Lines from the line with "(** The upstream cannot" to the line with "world None (load_or (Raise" in the entries below, and only those, must be output exactly, with both ends included.

⟨

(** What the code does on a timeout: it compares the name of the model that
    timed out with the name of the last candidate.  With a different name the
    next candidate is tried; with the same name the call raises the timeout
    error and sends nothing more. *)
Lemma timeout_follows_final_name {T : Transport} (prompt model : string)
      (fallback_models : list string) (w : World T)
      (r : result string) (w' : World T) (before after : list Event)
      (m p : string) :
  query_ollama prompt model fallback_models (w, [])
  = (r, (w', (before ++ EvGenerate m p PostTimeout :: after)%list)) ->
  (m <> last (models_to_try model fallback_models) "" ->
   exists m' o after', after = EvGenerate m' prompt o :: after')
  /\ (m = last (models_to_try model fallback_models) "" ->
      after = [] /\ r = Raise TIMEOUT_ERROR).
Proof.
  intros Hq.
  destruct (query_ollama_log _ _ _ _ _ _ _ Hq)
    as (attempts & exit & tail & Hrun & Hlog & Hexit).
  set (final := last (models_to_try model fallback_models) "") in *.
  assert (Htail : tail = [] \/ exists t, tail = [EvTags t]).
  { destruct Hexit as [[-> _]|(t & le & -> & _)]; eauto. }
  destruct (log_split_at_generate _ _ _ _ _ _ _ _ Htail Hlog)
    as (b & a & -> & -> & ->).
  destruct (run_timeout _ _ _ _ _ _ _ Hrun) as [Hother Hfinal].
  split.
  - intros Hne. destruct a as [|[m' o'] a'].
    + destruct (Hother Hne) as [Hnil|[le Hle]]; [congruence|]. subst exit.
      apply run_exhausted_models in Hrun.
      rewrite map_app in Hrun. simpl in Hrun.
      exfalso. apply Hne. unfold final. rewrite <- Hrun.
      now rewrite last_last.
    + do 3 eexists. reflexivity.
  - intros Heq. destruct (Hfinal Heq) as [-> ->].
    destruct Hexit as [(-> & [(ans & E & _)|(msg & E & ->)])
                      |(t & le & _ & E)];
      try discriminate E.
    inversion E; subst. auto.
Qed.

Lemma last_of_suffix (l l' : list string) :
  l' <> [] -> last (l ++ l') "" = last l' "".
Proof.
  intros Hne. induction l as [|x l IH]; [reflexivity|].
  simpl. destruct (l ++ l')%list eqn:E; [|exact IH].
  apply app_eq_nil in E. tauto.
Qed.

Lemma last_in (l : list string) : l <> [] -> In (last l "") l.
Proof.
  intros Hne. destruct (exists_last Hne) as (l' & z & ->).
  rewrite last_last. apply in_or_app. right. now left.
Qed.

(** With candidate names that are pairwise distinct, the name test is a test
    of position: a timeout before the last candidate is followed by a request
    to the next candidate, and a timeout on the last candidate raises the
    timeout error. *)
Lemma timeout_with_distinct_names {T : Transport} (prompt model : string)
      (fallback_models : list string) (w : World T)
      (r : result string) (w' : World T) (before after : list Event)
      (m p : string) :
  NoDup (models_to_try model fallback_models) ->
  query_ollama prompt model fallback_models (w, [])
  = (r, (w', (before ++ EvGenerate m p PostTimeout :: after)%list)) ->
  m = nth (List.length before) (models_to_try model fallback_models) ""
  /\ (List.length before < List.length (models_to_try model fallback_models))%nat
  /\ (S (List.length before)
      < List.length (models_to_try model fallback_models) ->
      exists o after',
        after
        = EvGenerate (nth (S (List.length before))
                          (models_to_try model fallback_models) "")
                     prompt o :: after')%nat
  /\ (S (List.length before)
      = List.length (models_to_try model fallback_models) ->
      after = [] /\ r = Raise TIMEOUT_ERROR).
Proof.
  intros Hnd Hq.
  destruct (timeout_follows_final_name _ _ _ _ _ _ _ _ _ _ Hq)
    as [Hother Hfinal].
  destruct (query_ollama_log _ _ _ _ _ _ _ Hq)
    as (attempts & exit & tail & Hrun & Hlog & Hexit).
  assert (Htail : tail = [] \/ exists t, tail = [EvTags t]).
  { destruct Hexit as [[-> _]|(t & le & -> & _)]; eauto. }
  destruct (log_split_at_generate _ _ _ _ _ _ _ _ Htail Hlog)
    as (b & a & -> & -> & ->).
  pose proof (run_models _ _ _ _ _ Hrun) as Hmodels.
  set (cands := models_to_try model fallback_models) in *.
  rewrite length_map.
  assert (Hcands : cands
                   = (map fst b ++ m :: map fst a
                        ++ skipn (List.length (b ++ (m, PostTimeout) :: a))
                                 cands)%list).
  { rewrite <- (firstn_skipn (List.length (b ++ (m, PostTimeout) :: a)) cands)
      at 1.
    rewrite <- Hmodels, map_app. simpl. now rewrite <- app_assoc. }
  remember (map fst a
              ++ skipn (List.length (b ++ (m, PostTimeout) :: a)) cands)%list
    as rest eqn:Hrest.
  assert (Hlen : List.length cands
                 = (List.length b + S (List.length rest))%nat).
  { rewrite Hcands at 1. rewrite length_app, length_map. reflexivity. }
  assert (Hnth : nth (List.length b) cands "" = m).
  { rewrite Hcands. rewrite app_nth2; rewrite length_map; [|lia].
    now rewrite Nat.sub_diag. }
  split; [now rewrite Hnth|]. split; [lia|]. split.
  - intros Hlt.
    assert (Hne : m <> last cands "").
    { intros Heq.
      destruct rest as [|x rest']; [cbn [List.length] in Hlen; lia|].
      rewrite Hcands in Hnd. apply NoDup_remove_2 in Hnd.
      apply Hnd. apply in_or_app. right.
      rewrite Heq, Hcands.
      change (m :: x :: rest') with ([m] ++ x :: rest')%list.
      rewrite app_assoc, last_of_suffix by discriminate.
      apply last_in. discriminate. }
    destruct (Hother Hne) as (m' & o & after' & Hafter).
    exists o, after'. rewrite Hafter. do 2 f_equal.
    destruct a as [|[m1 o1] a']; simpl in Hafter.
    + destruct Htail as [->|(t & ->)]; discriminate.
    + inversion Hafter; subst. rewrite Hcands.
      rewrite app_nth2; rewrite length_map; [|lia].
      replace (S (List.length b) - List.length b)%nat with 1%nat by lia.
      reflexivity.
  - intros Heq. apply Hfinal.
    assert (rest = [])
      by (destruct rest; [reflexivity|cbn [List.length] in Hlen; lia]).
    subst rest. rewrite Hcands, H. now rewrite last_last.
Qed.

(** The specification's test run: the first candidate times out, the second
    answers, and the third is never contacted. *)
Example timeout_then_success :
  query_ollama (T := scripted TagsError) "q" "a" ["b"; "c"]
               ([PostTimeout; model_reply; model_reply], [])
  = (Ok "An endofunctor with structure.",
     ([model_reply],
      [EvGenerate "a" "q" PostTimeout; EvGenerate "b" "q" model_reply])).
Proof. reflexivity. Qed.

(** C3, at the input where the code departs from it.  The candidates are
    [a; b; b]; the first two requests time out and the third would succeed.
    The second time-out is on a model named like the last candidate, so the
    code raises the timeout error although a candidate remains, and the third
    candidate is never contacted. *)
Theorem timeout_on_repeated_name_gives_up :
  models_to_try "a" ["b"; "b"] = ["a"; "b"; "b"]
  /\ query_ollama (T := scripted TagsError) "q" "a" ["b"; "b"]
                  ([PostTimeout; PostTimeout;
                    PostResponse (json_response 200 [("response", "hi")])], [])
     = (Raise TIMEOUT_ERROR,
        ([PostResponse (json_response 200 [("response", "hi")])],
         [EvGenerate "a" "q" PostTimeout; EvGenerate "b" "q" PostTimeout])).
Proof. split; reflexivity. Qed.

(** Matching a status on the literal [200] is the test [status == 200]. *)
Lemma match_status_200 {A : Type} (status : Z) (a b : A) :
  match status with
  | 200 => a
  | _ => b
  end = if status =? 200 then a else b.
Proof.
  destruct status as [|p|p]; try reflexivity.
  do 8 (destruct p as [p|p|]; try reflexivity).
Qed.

⟩
⟨

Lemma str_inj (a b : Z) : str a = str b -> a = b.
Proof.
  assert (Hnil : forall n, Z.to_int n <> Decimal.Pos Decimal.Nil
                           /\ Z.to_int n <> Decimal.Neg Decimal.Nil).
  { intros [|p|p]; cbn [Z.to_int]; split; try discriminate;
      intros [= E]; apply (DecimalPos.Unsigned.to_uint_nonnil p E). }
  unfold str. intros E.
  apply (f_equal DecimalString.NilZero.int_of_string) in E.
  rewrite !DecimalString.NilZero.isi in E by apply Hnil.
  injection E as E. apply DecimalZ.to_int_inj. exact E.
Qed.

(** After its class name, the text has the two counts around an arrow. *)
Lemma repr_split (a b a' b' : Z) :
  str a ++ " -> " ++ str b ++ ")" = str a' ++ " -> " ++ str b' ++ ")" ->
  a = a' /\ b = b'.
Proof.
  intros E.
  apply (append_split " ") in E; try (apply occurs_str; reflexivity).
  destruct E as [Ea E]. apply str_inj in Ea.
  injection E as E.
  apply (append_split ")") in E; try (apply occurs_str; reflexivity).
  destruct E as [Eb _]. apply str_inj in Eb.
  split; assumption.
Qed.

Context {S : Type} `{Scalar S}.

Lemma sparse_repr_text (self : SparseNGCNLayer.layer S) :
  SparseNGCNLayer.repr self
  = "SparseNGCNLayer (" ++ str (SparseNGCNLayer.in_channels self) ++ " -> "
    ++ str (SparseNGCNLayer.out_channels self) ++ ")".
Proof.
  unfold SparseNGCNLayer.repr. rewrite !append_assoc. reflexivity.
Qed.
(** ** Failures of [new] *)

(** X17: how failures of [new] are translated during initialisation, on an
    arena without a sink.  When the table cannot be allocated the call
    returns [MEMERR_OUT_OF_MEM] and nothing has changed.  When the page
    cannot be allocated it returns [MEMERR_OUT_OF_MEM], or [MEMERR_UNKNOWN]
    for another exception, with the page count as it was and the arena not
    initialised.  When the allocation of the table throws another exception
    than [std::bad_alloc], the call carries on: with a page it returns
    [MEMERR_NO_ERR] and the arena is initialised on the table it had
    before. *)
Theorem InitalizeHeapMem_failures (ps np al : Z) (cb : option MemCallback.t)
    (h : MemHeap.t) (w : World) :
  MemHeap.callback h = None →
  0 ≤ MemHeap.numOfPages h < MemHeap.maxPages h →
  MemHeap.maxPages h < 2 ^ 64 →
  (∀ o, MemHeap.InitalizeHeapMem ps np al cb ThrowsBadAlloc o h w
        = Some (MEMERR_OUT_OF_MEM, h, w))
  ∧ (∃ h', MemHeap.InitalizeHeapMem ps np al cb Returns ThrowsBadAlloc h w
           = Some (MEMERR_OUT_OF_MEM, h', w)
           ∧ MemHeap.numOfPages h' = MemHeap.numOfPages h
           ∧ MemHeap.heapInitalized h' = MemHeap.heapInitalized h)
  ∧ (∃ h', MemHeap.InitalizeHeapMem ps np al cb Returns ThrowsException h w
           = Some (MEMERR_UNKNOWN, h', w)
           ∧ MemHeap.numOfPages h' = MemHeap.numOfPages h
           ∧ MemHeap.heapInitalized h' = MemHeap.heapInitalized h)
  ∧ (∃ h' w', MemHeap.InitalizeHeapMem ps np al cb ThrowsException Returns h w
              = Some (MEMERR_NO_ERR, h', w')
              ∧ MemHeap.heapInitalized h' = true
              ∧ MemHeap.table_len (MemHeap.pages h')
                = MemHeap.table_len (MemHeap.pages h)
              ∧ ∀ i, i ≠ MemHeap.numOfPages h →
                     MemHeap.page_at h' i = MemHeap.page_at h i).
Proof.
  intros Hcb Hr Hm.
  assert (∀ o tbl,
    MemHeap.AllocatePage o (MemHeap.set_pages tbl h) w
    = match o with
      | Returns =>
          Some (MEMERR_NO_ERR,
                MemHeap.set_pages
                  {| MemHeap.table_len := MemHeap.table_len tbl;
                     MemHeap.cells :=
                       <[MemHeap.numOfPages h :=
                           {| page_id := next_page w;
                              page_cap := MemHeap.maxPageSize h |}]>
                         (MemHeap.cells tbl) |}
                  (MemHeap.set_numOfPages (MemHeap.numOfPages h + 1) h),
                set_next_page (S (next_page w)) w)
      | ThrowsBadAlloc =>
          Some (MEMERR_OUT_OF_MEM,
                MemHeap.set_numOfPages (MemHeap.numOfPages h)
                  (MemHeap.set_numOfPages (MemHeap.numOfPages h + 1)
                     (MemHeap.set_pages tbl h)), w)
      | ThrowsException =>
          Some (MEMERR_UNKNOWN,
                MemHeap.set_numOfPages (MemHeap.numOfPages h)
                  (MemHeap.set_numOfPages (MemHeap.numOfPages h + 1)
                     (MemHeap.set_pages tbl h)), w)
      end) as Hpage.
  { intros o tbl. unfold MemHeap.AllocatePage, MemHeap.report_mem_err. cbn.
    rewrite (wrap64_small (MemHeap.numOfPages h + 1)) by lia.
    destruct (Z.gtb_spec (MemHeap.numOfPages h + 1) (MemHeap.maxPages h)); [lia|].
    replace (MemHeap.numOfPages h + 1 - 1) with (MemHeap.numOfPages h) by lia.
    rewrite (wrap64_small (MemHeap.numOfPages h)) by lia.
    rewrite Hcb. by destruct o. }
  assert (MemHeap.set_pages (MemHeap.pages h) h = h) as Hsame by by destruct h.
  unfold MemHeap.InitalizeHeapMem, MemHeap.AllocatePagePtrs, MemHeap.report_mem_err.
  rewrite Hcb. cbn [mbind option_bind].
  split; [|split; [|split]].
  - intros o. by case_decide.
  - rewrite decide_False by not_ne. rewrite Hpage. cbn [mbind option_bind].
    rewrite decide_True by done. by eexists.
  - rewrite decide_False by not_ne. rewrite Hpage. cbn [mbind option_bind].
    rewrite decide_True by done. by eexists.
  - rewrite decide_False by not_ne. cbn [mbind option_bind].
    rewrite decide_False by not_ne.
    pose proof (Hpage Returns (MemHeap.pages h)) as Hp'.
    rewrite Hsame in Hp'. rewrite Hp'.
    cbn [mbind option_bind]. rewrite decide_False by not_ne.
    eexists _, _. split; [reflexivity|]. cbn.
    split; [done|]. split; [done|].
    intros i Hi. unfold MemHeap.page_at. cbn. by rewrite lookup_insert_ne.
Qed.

⟩
⟨

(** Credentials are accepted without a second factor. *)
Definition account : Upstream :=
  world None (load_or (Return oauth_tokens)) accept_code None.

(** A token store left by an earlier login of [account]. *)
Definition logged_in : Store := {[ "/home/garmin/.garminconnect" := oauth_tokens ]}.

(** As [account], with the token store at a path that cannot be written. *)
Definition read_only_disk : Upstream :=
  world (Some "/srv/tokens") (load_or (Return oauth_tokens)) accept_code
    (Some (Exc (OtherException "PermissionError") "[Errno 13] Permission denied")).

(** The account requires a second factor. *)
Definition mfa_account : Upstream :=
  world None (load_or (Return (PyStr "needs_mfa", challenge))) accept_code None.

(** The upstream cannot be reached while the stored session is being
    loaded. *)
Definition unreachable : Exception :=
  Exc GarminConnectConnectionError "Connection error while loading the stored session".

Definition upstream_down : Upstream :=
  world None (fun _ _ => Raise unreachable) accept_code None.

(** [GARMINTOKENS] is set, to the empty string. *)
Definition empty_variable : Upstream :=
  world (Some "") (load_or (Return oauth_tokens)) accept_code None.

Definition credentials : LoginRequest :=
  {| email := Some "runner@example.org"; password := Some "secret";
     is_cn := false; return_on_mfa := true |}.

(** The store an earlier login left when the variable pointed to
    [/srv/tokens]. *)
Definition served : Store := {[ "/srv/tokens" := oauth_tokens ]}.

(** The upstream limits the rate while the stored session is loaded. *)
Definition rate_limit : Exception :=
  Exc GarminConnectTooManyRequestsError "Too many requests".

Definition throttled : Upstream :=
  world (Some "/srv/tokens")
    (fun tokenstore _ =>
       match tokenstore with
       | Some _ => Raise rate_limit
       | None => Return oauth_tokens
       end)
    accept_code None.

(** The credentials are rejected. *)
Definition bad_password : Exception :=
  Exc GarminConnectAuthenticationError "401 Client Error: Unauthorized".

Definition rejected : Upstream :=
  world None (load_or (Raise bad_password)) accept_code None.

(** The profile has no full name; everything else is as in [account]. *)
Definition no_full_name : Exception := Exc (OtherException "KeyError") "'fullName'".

⟩

▶ _ANSWER TO THE EXERCISE_:
(** The upstream cannot be reached while the stored session is being
    loaded. *)
Definition unreachable : Exception :=
  Exc GarminConnectConnectionError "Connection error while loading the stored session".

Definition upstream_down : Upstream :=
  world None (fun _ _ => Raise unreachable) accept_code None.

(** [GARMINTOKENS] is set, to the empty string. *)
Definition empty_variable : Upstream :=
  world (Some "") (load_or (Return oauth_tokens)) accept_code None.

Definition credentials : LoginRequest :=
  {| email := Some "runner@example.org"; password := Some "secret";
     is_cn := false; return_on_mfa := true |}.

(** The store an earlier login left when the variable pointed to
    [/srv/tokens]. *)
Definition served : Store := {[ "/srv/tokens" := oauth_tokens ]}.

(** The upstream limits the rate while the stored session is loaded. *)
Definition rate_limit : Exception :=
  Exc GarminConnectTooManyRequestsError "Too many requests".

Definition throttled : Upstream :=
  world (Some "/srv/tokens")
    (fun tokenstore _ =>
       match tokenstore with
       | Some _ => Raise rate_limit
       | None => Return oauth_tokens
       end)
    accept_code None.

(** The credentials are rejected. *)
Definition bad_password : Exception :=
  Exc GarminConnectAuthenticationError "401 Client Error: Unauthorized".

Definition rejected : Upstream :=
  world None (load_or (Raise bad_password)) accept_code None.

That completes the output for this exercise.